The General Secretary of the Ghana Agriculture Producers and Trade organisation (GAPTO), Haruna Ageshega, has called on government to take measures to protect the agricultural sector of the country from problems that may arise as a result of the implementation of the Economic Partnership Agreement (EPA).
Mr. Ageshega disclosed this at the presentation of a study conducted by the GAPTO and Business Sector Advocacy Challenge Fund (BUSAC).He said, “The study of the interim EPA is a means to create a baseline of fiscal measures that have not been done.”
He urged stakeholders in the agric sector to engage government in discussions about the problems that may arise from the implementation of the EPA. The highlight of the study was how to liberalize all inputs used by local manufacturers in the first five years without causing adverse impacts on domestic revenue generation.

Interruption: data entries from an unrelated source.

Lemma frameIndex_monotone_witness :
  exists fa fb : Z,
    frameIndexOf cfg0 (progressOf 1000 4000) = Val fa
    /\ frameIndexOf cfg0 (progressOf 2000 4000) = Val fb
    /\ fa <= fb.
Proof.
  destruct (frameIndex_monotone cfg0 1000 2000 4000) as (fa & fb & Ha & Hb & Hle & _);
    [vm_compute; split; discriminate | now vm_compute | reflexivity | now vm_compute |].
  exists fa, fb. auto.
Defined.

(** C7 as stated fails for the empty sequence, which can be constructed
    (and is initialised at once): [totalFrames - 1] is [-1], so the frame
    index falls from 0 at the start of the section to -1 at its end. *)
Lemma frameIndex_decreases_when_empty :
  construct cfg_empty = Some st_empty
  /\ initialized st_empty = true
  /\ (0 <= scrollStart layout_top)%Q
  /\ (scrollStart layout_top < scrollStart layout_end)%Q
  /\ (scrollStart layout_end <= scrollRange layout_end)%Q
  /\ (scrollRange layout_top == scrollRange layout_end)%Q
  /\ currentFrame (exec (onScroll cfg_empty layout_top) st_empty) = Val 0
  /\ currentFrame (exec (onScroll cfg_empty layout_end) st_empty) = Val (-1).
Proof.
  split; [reflexivity|]. split; [reflexivity|]. split; [now vm_compute|].
  split; [reflexivity|]. split; [now vm_compute|]. split; [reflexivity|].
  split; vm_compute; reflexivity.
Qed.

Lemma progressOf_before (s r : Q) : (s <= 0)%Q -> (0 < r)%Q ->
  exists p : Q, progressOf s r = Val p /\ (p == 0)%Q.
Proof.
  intros Hs Hr. unfold progressOf. rewrite js_div_pos by assumption.
  assert (s / r <= 0)%Q as Hdiv by (apply Qle_shift_div_r; [assumption | lra]).
  pose proof (b64_mono _ _ Hdiv) as Hq. rewrite b64_0 in Hq.
  destruct (b64 (s / r)) as [q| | |]; cbn [xle] in Hq; try contradiction.
  - exists (Qmax 0 (Qmin 1 q)). split; [reflexivity|].
    rewrite Q.min_r by lra. apply Q.max_l. assumption.
  - exists 0%Q. split; reflexivity.
Qed.

(** C9 (as the code has it).  With [scrollStart <= 0] and a positive
    scroll range, lines 300 and 301 give progress 0 and frame 0, and at
    [scrollStart = 0] the handler leaves frame 0 in [currentFrame].  With
    [scrollStart < 0], whatever the range, the handler only hides the
    overlay (and sets the [in-view] class): [currentFrame], the frame
    cache, the downloads and the canvas stay as they were. *)
Theorem onScroll_at_or_before_start (c : Config) (g : Layout) (st : State) :
  initialized st = true ->
  (scrollStart g <= 0)%Q ->
  ((0 < scrollRange g)%Q ->
     (exists p : Q, progressOf (scrollStart g) (scrollRange g) = Val p /\ (p == 0)%Q)
     /\ frameIndexOf c (progressOf (scrollStart g) (scrollRange g)) = Val 0
     /\ ((scrollStart g == 0)%Q -> currentFrame (exec (onScroll c g) st) = Val 0))
  /\ ((scrollStart g < 0)%Q ->
      let st' := exec (onScroll c g) st in
      st' = (if overlay c then set_overlayVisible false (set_inView (isInView g) st)
             else set_inView (isInView g) st)
      /\ overlayVisible st' = (if overlay c then false else overlayVisible st)
      /\ currentFrame st' = currentFrame st
      /\ images st' = images st
      /\ loadingFrames st' = loadingFrames st
      /\ pending st' = pending st
      /\ canvas st' = canvas st).
Proof.
  intros Hi Hs. split.
  - intros Hr. destruct (progressOf_before _ _ Hs Hr) as (p & Hp & Hp0).
    assert (frameIndexOf c (progressOf (scrollStart g) (scrollRange g)) = Val 0) as Hf.
    { rewrite Hp. apply (frameIndexOf_Val c p 0).
      rewrite (b64_comp _ 0); [reflexivity|]. rewrite Hp0. ring. }
    split; [now exists p|]. split; [assumption|].
    intros Hs0. rewrite onScroll_within_currentFrame; [assumption | assumption | |].
    + rewrite Hs0. apply Qle_refl.
    + rewrite Hs0. now apply Qlt_le_weak.
  - intros Hneg st'. unfold st', exec.
    rewrite onScroll_before, updateOverlay_run by assumption. cbn [snd].
    destruct (overlay c); cbn; auto 10.
Qed.

Lemma onScroll_at_or_before_start_witness :
  frameIndexOf cfg0 (progressOf (-50) 4000) = Val 0.
Proof.
  apply (onScroll_at_or_before_start cfg0
           {| rect_top := 50; rect_bottom := 4850 # 1;
              offsetHeight := 4800; innerHeight := 800 |} st_ready);
    [reflexivity | now vm_compute | reflexivity].
Defined.

(** C9 as stated fails at [scrollStart = 0] when the section is not
    taller than the viewport: the range is negative, the handler takes the
    branch [scrollStart > scrollRange] and asks for the last frame. *)
Lemma onScroll_start_of_short_section :
  (scrollStart layout_short <= 0)%Q
  /\ mappedFrame cfg0 layout_short = Some (Val 479)
  /\ onScroll cfg0 layout_short st_ready
     = (drawFrame cfg0 (Val 479);; updateOverlay cfg0 false;;
        when (hasYearIndicator cfg0) (updateYearIndicator cfg0 (Val 2016)))
         (set_inView (isInView layout_short) st_ready)
  /\ last (pending (exec (onScroll cfg0 layout_short) st_ready))
     = Some (mkFetch cfg0 AwaitDraw (Val 479)).
Proof.
  split; [now vm_compute|]. split; [reflexivity|]. split.
  - apply (onScroll_past cfg0 layout_short st_ready); [reflexivity | now vm_compute | reflexivity].
  - vm_compute. reflexivity.
Qed.



Lemma reachable_st_ready : reachable cfg0 st_ready.
Proof.
  apply (reach_step cfg0 st_loading); [now apply reach_construct|].
  apply (step_settle cfg0 true (mkFetch cfg0 AwaitInit (Val 0)) [] [] st_loading).
  reflexivity.
Qed.

Lemma reachable_st_last : reachable cfg0 st_last.
Proof.
  apply (reach_step cfg0 st_at_end).
  - apply (reach_step cfg0 st_ready); [apply reachable_st_ready|].
    now apply step_scroll.
  - apply step_settle. vm_compute. reflexivity.
Qed.


(** ** The year indicator *)



Example year_of_frame_239 : clampYear (yearOf cfg0 (Val 239)) = Val 2007.
Proof. reflexivity. Qed.




(** The branch past the section writes 2016 without recording it: a later
    frame of the year that [currentYear] still holds leaves 2016 on the
    indicator. *)
Example year_indicator_after_past_end :
  let st1 := exec (onScroll cfg0 layout_467) st_ready in
  let st2 := exec (onScroll cfg0 layout_past) st1 in
  let st3 := exec (onScroll cfg0 layout_455) st2 in
  yearText st1 = Some (Val 2015)
  /\ yearText st2 = Some (Val 2016) /\ currentYear st2 = Val 2015
  /\ currentFrame st3 = Val 455 /\ specYear cfg0 455 = 2015
  /\ yearText st3 = Some (Val 2016).
Proof. repeat split; vm_compute; reflexivity. Qed.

The study recommended that goods that have strong domestic demand must be produced locally and should be put in category D (not liberalized). All inputs for domestic firms, according to the study, should be put in category A (liberalized in the first 5 years).
Among the recommendations were the enactment of favourable business laws to make local firms competitive, and the strengthening of the capacities of regulatory institutions including the Ghana Standards Board and the Food and Drugs Board to enhance standard enforcement.
It also tasked government to create an enabling environment to improve the efficiency of industries in Ghana.The study also mentioned supply constraints as a major challenge to Ghana.
Some of the issues raised during the follow-up workshops included land acquisition, access to credit and agricultural inputs, access to extension services and poor seed varieties, among others.The Interim EPA has been initialed but is yet to be signed by the Minister of Trade & Industry and ratified by Parliament.